Databases are ubiquitous. Any non-trivial application intended for use within the enterprise will almost certainly read from or write to a database at some point. In fact, part of the reason analysts have turned to programming languages like Python (and R) for data manipulation tasks is the higher level of abstraction with respect to database interfaces. In R, the general database interface is DBI. In Python it is referred to as the Database API-2.0 (see PEP249 for more information). The purpose of these interfaces is to expose a set of methods for database interaction that are consistent across vendors (for example, a method used to retrieve a table from an Oracle database is the same method used to retrieve a table from a Postgres or Microsoft SQLServer database). The remainder of this post focuses specifically on interacting with data in an Oracle database from Pandas.

The canonical Python-Oracle interface is cx_Oracle. cx_Oracle isn’t distributed as part of the Python Standard Library, nor is it included as part of the Anaconda distribution, and therefore needs to be installed separately via pip or conda. To verify that the package has been installed properly, open a command prompt (Press Windows key + R, then type “cmd”), and enter the following:

C:\> python -c "import cx_Oracle; print(cx_Oracle.__version__)"
7.0.0

If instead of a version number, a message indicating that ‘python’ is not recognized as an internal or external command, operable program or batch file, verify that the directory containing the Python executable is included as part of your system or user PATH environment variable.

In the examples that follow, we’ll demonstrate how to create a database connection, retrieve tables, manipulate the dataset and finally export the data back to the database under a different tablename. In order to follow along with the examples, the following 3rd-party packages need to be installed:

  • cx_Oracle
  • Pandas
  • sqlalchemy

Initializing a Database Connection

Once cx_Oracle has been installed, we need to create a database connection. Note that in a previous post, we covered how to retrieve Oracle table data using cx_Oracle directly. Although this approach is possible, accessing Oracle table data via Pandas is much preferred as it simplifies the most commonly performed actions.

cx_Oracle’s native database connection allows for one-way transactions only: Table data can be retrieved, but cannot be written. However, if we instead initialize our connection using SQLAlchemy, we allow for bi-directional i/o from the start, which can be very useful. This requires the SQLAlchemy library (which is included as part of the Anaconda distribution).

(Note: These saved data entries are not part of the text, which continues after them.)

(* ===== verification/Types.v ===== *)
(** * Shared data types

    The requests, references and identifiers that the session, graph, human
    in the loop and worker components exchange: [hitl/mod.rs],
    [hitl/model.rs], [hitl/protocol.rs], [expert], [tools], [graph],
    [catalog], [node.rs] and [job]. *)

From S2P Require Import Prelude Ids Json.

(** ** Nodes of the network, as the bytes of their peer id *)

Record NodeId := mkNodeId { node_bytes : list Z }.
Global Instance NodeId_eq_dec : EqDecision NodeId. Proof. solve_decision. Defined.
Global Instance NodeId_countable : Countable NodeId.
Proof. solve_newtype mkNodeId node_bytes. Defined.

(** [impl Default for NodeId] *)
Definition NodeId_default : NodeId := mkNodeId [].

(** ** Catalogue references *)

Record CatalogItemRef := mkRef { ref_kind : string; ref_id : string; ref_version : Z }.
Global Instance CatalogItemRef_eq_dec : EqDecision CatalogItemRef.
Proof. solve_decision. Defined.

Notation GraphId := string (only parsing).
Notation GraphNodeId := string (only parsing).
Notation NodeKindId := string (only parsing).
Notation ExpertId := string (only parsing).
Notation ModelId := string (only parsing).
Notation ToolId := string (only parsing).

Record GraphRef := mkGraphRef { catalog_ref : CatalogItemRef }.
Global Instance GraphRef_eq_dec : EqDecision GraphRef. Proof. solve_decision. Defined.

(** ** Human in the loop *)

Inductive QuestionKind :=
  | ShortText
  | LongText
  | Select (options : list string)
  | Radio (options : list string)
  | Checkboxes (options : list string)
  | FileUpload (accept : list string).

Record Question := mkQuestion { q_key : string; q_label : string; q_kind : QuestionKind }.

Inductive Answer := Single (s : string) | Multiple (l : list string).

Notation Answers := (gmap string Answer) (only parsing).

Inductive Hitl := Questions (qs : list Question) | Text.

Record HitlFrame := mkHitlFrame {
  hf_session_id : SessionId; hf_id : HitlId; hf_hitl : Hitl; hf_answer : option Answers }.

Record HitlRequest := mkHitlRequest {
  hreq_session_id : SessionId; hreq_id : HitlId; hreq_hitl : Hitl }.

Record HitlResponse := mkHitlResponse {
  hres_session_id : SessionId; hres_id : HitlId; hres_answers : Answers }.

Record PendingHitl := mkPendingHitl {
  ph_session_id : SessionId; ph_id : HitlId; ph_hitl : Hitl }.

(** ** Requests an execution can make *)

Record RequestAskExpert := mkRequestAskExpert { ra_task : string; ra_expert_id : ExpertId }.
Record RequestToolCall := mkRequestToolCall { rt_name : string; rt_parameters : Value }.

Inductive ShellMode :=
  | LoopModel (system_prompt : string) (model_id : ModelId) (allowed_tools : list ToolId)
  | ExpertShell (e : ExpertId).

(** ** Jobs ([marie-core/src/job/mod.rs], [worker/mod.rs]) *)

Record JobInstance := mkJobInstance { ji_id : JobId; ji_name : string; ji_args : Value }.

Inductive WorkerError :=
  | NoJobExecutorFound (name : string)
  | NoJobFound (id : JobId)
  | Panicked (msg : string)
  | ExecutionError (e : string)
  | NoWorkerAvailable
  | ProbingTimeOut
  | AckTimeOut
  | ScheduledError (msg : string)
  | RpcErr (msg : string)
  | SerdeError (msg : string).

Inductive JobState (R : Type) :=
  | Unknown
  | PendingScheduling (instance : JobInstance) (worker : NodeId)
  | PendingAck (worker : NodeId)
  | Probing (worker : NodeId)
  | Scheduled (worker : NodeId)
  | Running (worker : NodeId)
  | Completed (r : R)
  | Failed (error : WorkerError).

Arguments Unknown {R}.
Arguments PendingScheduling {R}.
Arguments PendingAck {R}.
Arguments Probing {R}.
Arguments Scheduled {R}.
Arguments Running {R}.
Arguments Completed {R}.
Arguments Failed {R}.

(** [JobState::has_terminated], [is_probing], [is_pending_ack]. *)
Definition has_terminated {R} (s : JobState R) : bool :=
  match s with Completed _ | Failed _ => true | _ => false end.
Definition is_probing {R} (s : JobState R) : bool :=
  match s with Probing _ => true | _ => false end.
Definition is_pending_ack {R} (s : JobState R) : bool :=
  match s with PendingAck _ => true | _ => false end.

(** [JobState::deserialize]: only a result is decoded; [from_value] is
    [serde]'s decoder, with its message on failure. *)
Definition job_state_deserialize {R} (from_value : Value → R + string)
    (s : JobState Value) : Res WorkerError (JobState R) :=
  match s with
  | Unknown => Ok Unknown
  | PendingScheduling i w => Ok (PendingScheduling i w)
  | PendingAck w => Ok (PendingAck w)
  | Probing w => Ok (Probing w)
  | Scheduled w => Ok (Scheduled w)
  | Running w => Ok (Running w)
  | Completed v =>
      match from_value v with
      | inl r => Ok (Completed r)
      | inr msg => Err (SerdeError msg)
      end
  | Failed e => Ok (Failed e)
  end.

The syntax to create a database connection with SQLAlchemy is:

"oracle://<USER>:<PASSWORD>@<DATABASE>"

For example, to connect to the “DEV” schema/user in database “DB” with password “password”, the connection would be specified as:

import cx_Oracle
import sqlalchemy
import pandas as pd

DATABASE = "DB"
SCHEMA   = "DEV"
PASSWORD = "password"
connstr  = "oracle://{}:{}@{}".format(SCHEMA, PASSWORD, DATABASE)
conn     = sqlalchemy.create_engine(connstr)

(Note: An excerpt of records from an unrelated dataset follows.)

(* ===== verification/Spec.v ===== *)
(** * Frame specifications ([marie-core/src/session/spec.rs])

    A [CommonSpec] declares a frame's channels, which of them it inherits,
    exports and imports, and their default values.  The [core_spec!] macro
    ([marie-macros/src/lib.rs]) is the function from the declared channels to
    that record. *)

From S2P Require Import Prelude Json Channels.

Record Budget := mkBudget { max_step : option Z; max_tokens : option Z }.
Definition budget_default : Budget := mkBudget None None.

Record CommonSpec := mkCommonSpec {
  budget : Budget;
  spec_channels : list ChannelSpec;
  inherited_channels : list ChannelName;
  exported_channels : list ChannelName;
  imported_channels : list ChannelName;
  default_values : Channels;
  overrides_channels : Channels
}.

Definition spec_default : CommonSpec := mkCommonSpec budget_default [] [] [] [] ∅ ∅.

(** ** The macro *)

Record SpecChannel := mkSpecChannel {
  sc_name : ChannelName;
  sc_reducer : Reducer;
  sc_inherited : bool;
  sc_exported : bool;
  sc_imported : bool;
  sc_default : option Value;
  sc_overrides : option Value
}.

Definition chan (name : ChannelName) (r : Reducer) : SpecChannel :=
  mkSpecChannel name r false false false None None.

Definition names_where (p : SpecChannel → bool) (cs : list SpecChannel) : list ChannelName :=
  sc_name <$> filter (λ c, p c = true) cs.

Definition values_where (p : SpecChannel → option Value) (cs : list SpecChannel)
    : list (ChannelName * Value) :=
  omap (λ c, (λ v, (sc_name c, v)) <$> p c) cs.

(** [build_common_spec]; a [HashMap::from] keeps the last value of a name. *)
Definition build_common_spec (b : option Budget) (cs : list SpecChannel) : CommonSpec := {|
  budget := default budget_default b;
  spec_channels := (λ c, mkChannelSpec (sc_name c) (sc_reducer c)) <$> cs;
  inherited_channels := names_where sc_inherited cs;
  exported_channels := names_where sc_exported cs;
  imported_channels := names_where sc_imported cs;
  default_values := channels_extend ∅ (values_where sc_default cs);
  overrides_channels := channels_extend ∅ (values_where sc_overrides cs)
|}.

(** [CommonSpec::overrides] *)
Definition overrides (s : CommonSpec) (name : ChannelName) (v : Value) : CommonSpec :=
  mkCommonSpec (budget s) (spec_channels s) (inherited_channels s) (exported_channels s)
    (imported_channels s) (default_values s) (<[name := v]> (overrides_channels s)).

(** ** The built-in specifications *)

Definition spec_shell : CommonSpec := build_common_spec None [
  mkSpecChannel "tool_result" LastWriteWins false false true None None;
  mkSpecChannel "expert_answer" LastWriteWins false false true None None;
  mkSpecChannel "hitl_answer" LastWriteWins false false true None None].

Definition spec_graph : CommonSpec := build_common_spec None [
  mkSpecChannel "graph_result" LastWriteWins false true false None None].

Definition spec_tool : CommonSpec := build_common_spec None [
  mkSpecChannel "tool_result" LastWriteWins false true false None None].

Definition spec_tool_aggregator : CommonSpec := build_common_spec None [
  mkSpecChannel "tool_result" Append false true true None None].

(** An empty [Context] and an empty [Vec<Value>] serialise as []. *)
Definition spec_expert : CommonSpec := build_common_spec None [
  mkSpecChannel "expert_task" LastWriteWins true false false None None;
  mkSpecChannel "expert_answer" LastWriteWins false true true None None;
  mkSpecChannel "expert_context" LastWriteWins false false false (Some (Array [])) None;
  mkSpecChannel "tool_result" LastWriteWins true false true (Some (Array [])) None].

Definition spec_expert_aggregator : CommonSpec := build_common_spec None [
  mkSpecChannel "expert_task" LastWriteWins true false false None None;
  mkSpecChannel "expert_answer" Append true true true None None].

Definition spec_hitl : CommonSpec :=
  mkCommonSpec budget_default [mkChannelSpec "hitl_answer" LastWriteWins]
    [] ["hitl_answer"] [] ∅ ∅.

(** ** Merging *)

(** [union]: appends the names of [b] that are not there yet. *)
Definition union (a b : list ChannelName) : list ChannelName :=
  foldl (λ a name, if decide (name ∈ a) then a else a ++ [name]) a b.

(** Replaces the first channel of the same name, or pushes. *)
Fixpoint upsert_channel (channels : list ChannelSpec) (c : ChannelSpec) : list ChannelSpec :=
  match channels with
  | [] => [c]
  | c' :: cs =>
      if decide (cs_name c' = cs_name c) then c :: cs else c' :: upsert_channel cs c
  end.

Definition opt_or {A} (a b : option A) : option A :=
  match a with Some _ => a | None => b end.

(** [CommonSpec::merge]; [HashMap::extend] overwrites. *)
Definition merge (a b : CommonSpec) : CommonSpec := {|
  budget := mkBudget (opt_or (max_step (budget b)) (max_step (budget a)))
                     (opt_or (max_tokens (budget b)) (max_tokens (budget a)));
  spec_channels := foldl upsert_channel (spec_channels a) (spec_channels b);
  inherited_channels := union (inherited_channels a) (inherited_channels b);
  exported_channels := union (exported_channels a) (exported_channels b);
  imported_channels := union (imported_channels a) (imported_channels b);
  default_values := default_values b ∪ default_values a;
  overrides_channels := overrides_channels b ∪ overrides_channels a
|}.

(** The reducer a frame uses for a channel: the declared one of the first
    channel of that name. *)
Fixpoint find_channel (channels : list ChannelSpec) (name : ChannelName) : option ChannelSpec :=
  match channels with
  | [] => None
  | c :: cs => if decide (cs_name c = name) then Some c else find_channel cs name
  end.

Definition reducer_of (s : CommonSpec) (name : ChannelName) : Reducer :=
  match find_channel (spec_channels s) name with
  | Some c => cs_reducer c
  | None => LastWriteWins
  end.

(** ** Lemmas *)

Lemma elem_of_name_union a b x : x ∈ union a b ↔ x ∈ a ∨ x ∈ b.
Proof.
  unfold union. revert a. induction b as [|y b IH]; intros a; simpl; [set_solver|].
  rewrite IH. case_decide; set_solver.
Qed.

Lemma union_NoDup a b : NoDup a → NoDup (union a b).
Proof.
  unfold union. revert a. induction b as [|y b IH]; intros a Ha; simpl; [done|].
  apply IH. case_decide; [done|]. apply NoDup_app; split; [done|].
  split; [set_solver|]. apply NoDup_singleton.
Qed.

Lemma union_prefix a b : a `prefix_of` union a b.
Proof.
  unfold union. revert a. induction b as [|y b IH]; intros a; simpl; [done|].
  etrans; [|apply IH]. case_decide; [done|]. by eexists.
Qed.

Lemma find_upsert cs c name :
  find_channel (upsert_channel cs c) name =
  if decide (cs_name c = name) then Some c else find_channel cs name.
Proof.
  induction cs as [|c' cs IH]; simpl; [done|].
  destruct (decide (cs_name c' = cs_name c)) as [E|E]; simpl.
  - rewrite E. by destruct (decide (cs_name c = name)).
  - rewrite IH. destruct (decide (cs_name c' = name)) as [<-|]; [|done].
    by rewrite decide_False by congruence.
Qed.

Lemma upsert_names cs c :
  cs_name <$> upsert_channel cs c =
  if decide (cs_name c ∈ cs_name <$> cs) then cs_name <$> cs
  else (cs_name <$> cs) ++ [cs_name c].
Proof.
  induction cs as [|c' cs IH]; csimpl; [done|].
  destruct (decide (cs_name c' = cs_name c)) as [E|E]; csimpl.
  - rewrite E, decide_True; [done|left].
  - rewrite IH. destruct (decide (cs_name c ∈ cs_name <$> cs)).
    + rewrite decide_True; [done|by right].
    + rewrite decide_False; [done|]. by intros [|]%elem_of_cons.
Qed.

Lemma find_channel_app l1 l2 name :
  find_channel (l1 ++ l2) name =
  opt_or (find_channel l1 name) (find_channel l2 name).
Proof. induction l1 as [|c l1 IH]; simpl; [done|]. by case_decide. Qed.

Lemma find_merged a b name :
  find_channel (foldl upsert_channel a b) name =
  opt_or (find_channel (reverse b) name) (find_channel a name).
Proof.
  revert a. induction b as [|c b IH]; intros a; simpl; [done|].
  rewrite IH, reverse_cons, find_channel_app, find_upsert. simpl.
  destruct (find_channel (reverse b) name); simpl; [done|].
  by case_decide.
Qed.

Lemma merged_names a b :
  cs_name <$> foldl upsert_channel a b = union (cs_name <$> a) (cs_name <$> b).
Proof.
  revert a. induction b as [|c b IH]; intros a; simpl; [done|].
  rewrite IH, upsert_names. unfold union. csimpl. by case_decide.
Qed.

Lemma lookup_union_or (m1 m2 : Channels) n : (m1 ∪ m2) !! n = opt_or (m1 !! n) (m2 !! n).
Proof. rewrite lookup_union. by destruct (m1 !! n), (m2 !! n). Qed.

(** Merging applies the second specification over the first: the
    declaration of a channel, a default, an override or a budget limit comes
    from it when it has one, the channel lists are joined, and no channel is
    declared twice if the first specification declared none twice. *)
Theorem merge_spec (a b : CommonSpec) :
  (∀ name, find_channel (spec_channels (merge a b)) name =
           opt_or (find_channel (reverse (spec_channels b)) name)
                  (find_channel (spec_channels a) name)) ∧
  (∀ name, default_values (merge a b) !! name =
           opt_or (default_values b !! name) (default_values a !! name)) ∧
  (∀ name, overrides_channels (merge a b) !! name =
           opt_or (overrides_channels b !! name) (overrides_channels a !! name)) ∧
  (∀ name, name ∈ imported_channels (merge a b) ↔
           name ∈ imported_channels a ∨ name ∈ imported_channels b) ∧
  (∀ name, name ∈ inherited_channels (merge a b) ↔
           name ∈ inherited_channels a ∨ name ∈ inherited_channels b) ∧
  (∀ name, name ∈ exported_channels (merge a b) ↔
           name ∈ exported_channels a ∨ name ∈ exported_channels b) ∧
  (NoDup (cs_name <$> spec_channels a) → NoDup (cs_name <$> spec_channels (merge a b))).
Proof.
  split_and!; try (intros; apply elem_of_name_union).
  - intros name. apply find_merged.
  - intros name. apply lookup_union_or.
  - intros name. apply lookup_union_or.
  - intros Ha. simpl. rewrite merged_names. by apply union_NoDup.
Qed.

(** Two specifications a frame cannot tell apart: the same limits, the same
    declaration for each channel name, the same values, the same channel sets. *)
Record spec_equiv (a b : CommonSpec) : Prop := {
  se_budget : budget a = budget b;
  se_channel : ∀ n, find_channel (spec_channels a) n = find_channel (spec_channels b) n;
  se_inherited : ∀ n, n ∈ inherited_channels a ↔ n ∈ inherited_channels b;
  se_exported : ∀ n, n ∈ exported_channels a ↔ n ∈ exported_channels b;
  se_imported : ∀ n, n ∈ imported_channels a ↔ n ∈ imported_channels b;
  se_defaults : default_values a = default_values b;
  se_overrides : overrides_channels a = overrides_channels b
}.

Global Instance spec_equiv_equivalence : Equivalence spec_equiv.
Proof.
  split.
  - intros a. by split.
  - intros a b []. split; naive_solver.
  - intros a b c [] []. split; try congruence; naive_solver.
Qed.

Lemma find_channel_None l n : n ∉ cs_name <$> l → find_channel l n = None.
Proof.
  induction l as [|c l IH]; csimpl; [done|]. intros [Hc Hl]%not_elem_of_cons.
  rewrite decide_False by done. auto.
Qed.

Lemma find_channel_reverse l n :
  NoDup (cs_name <$> l) → find_channel (reverse l) n = find_channel l n.
Proof.
  induction l as [|c l IH]; csimpl; [done|]. intros [Hc Hl]%NoDup_cons.
  rewrite reverse_cons, find_channel_app, IH by done. simpl.
  case_decide as E; [|by destruct (find_channel l n)].
  subst. by rewrite find_channel_None.
Qed.

Lemma opt_or_assoc {A} (a b c : option A) : opt_or (opt_or a b) c = opt_or a (opt_or b c).
Proof. by destruct a. Qed.

(** The name lists of an equivalent specification may differ in order only:
    what a frame inherits is the same set. *)
Global Instance merge_proper_l b :
  Proper (spec_equiv ==> spec_equiv) (λ a, merge a b).
Proof.
  intros a a' [Hb Hc Hi He Hm Hd Ho]. split; simpl.
  - by rewrite Hb.
  - intros n. by rewrite !find_merged, Hc.
  - intros n. by rewrite !elem_of_name_union, Hi.
  - intros n. by rewrite !elem_of_name_union, He.
  - intros n. by rewrite !elem_of_name_union, Hm.
  - by rewrite Hd.
  - by rewrite Ho.
Qed.

(** C15: merging specifications is associative, up to the order of the channel
    lists, when the middle one declares each channel once; and where both of
    two specifications declare a channel or a limit, the one merged in wins. *)
Theorem merge_assoc (a b c : CommonSpec) :
  NoDup (cs_name <$> spec_channels b) →
  spec_equiv (merge (merge a b) c) (merge a (merge b c)) ∧
  (∀ n, find_channel (spec_channels (merge a b)) n =
        opt_or (find_channel (spec_channels b) n) (find_channel (spec_channels a) n)) ∧
  max_step (budget (merge a b)) = opt_or (max_step (budget b)) (max_step (budget a)) ∧
  max_tokens (budget (merge a b)) = opt_or (max_tokens (budget b)) (max_tokens (budget a)).
Proof.
  intros Hb. split; [split; simpl|].
  - f_equal; symmetry; apply opt_or_assoc.
  - intros n. rewrite !find_merged.
    rewrite (find_channel_reverse (foldl upsert_channel _ _)).
    2: { rewrite merged_names. by apply union_NoDup. }
    by rewrite find_merged, opt_or_assoc, (find_channel_reverse (spec_channels b)).
  - intros n. rewrite !elem_of_name_union. tauto.
  - intros n. rewrite !elem_of_name_union. tauto.
  - intros n. rewrite !elem_of_name_union. tauto.
  - by rewrite (assoc_L (∪)).
  - by rewrite (assoc_L (∪)).
  - split; [|done]. intros n. simpl. by rewrite find_merged, find_channel_reverse.
Qed.

Lemma merge_assoc_witness :
  spec_equiv (merge (merge spec_tool spec_expert) spec_tool_aggregator)
             (merge spec_tool (merge spec_expert spec_tool_aggregator)).
Proof.
  eapply proj1, (merge_assoc spec_tool spec_expert spec_tool_aggregator).
  apply (bool_decide_unpack _). vm_compute. exact I.
Defined.

(** Every channel a tool call or an expert exports is imported by the
    aggregator that runs it. *)
Theorem aggregators_import_child_exports :
  Forall (λ n, n ∈ imported_channels spec_tool_aggregator) (exported_channels spec_tool) ∧
  Forall (λ n, n ∈ imported_channels spec_expert_aggregator) (exported_channels spec_expert).
Proof. split; vm_compute; repeat constructor. Qed.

If you’re using Python 3.6 or later, you can use f-strings:

connstr = f"oracle://{SCHEMA}:{PASSWORD}@{DATABASE}"

Once the database connection has been established, we can retrieve datasets using the Pandas read_sql_query function. It takes for arguments any valid SQL statement along with a connection object referencing the target database. For example, assume we have a table named “SEVERITY_CDFS” in the “DB” schema containing 150-point discretized severity distributions for various lines of business. A sample of what the data looks can can be obtained here. We retrieve the table as follows (we repeat the earlier code for convenience):

"""
Demonstrate how to query Oracle datasets using Python
and Pandas.
Required 3rd-party Packages: cx_Oracle, sqlalchemy, pandas
"""
import cx_Oracle
import sqlalchemy
import pandas as pd

# Suppress scientific notation when printing DataFrame objects.
# We choose to display floats with 5 decimals. Modify as needed.
pd.options.display.float_format = '{:.5f}'.format

# Specifiy database connection details and establish connection.
DATABASE = "DB"
SCHEMA   = "DEV"
PASSWORD = "password"
connstr  = "oracle://{}:{}@{}".format(SCHEMA, PASSWORD, DATABASE)
conn     = sqlalchemy.create_engine(connstr)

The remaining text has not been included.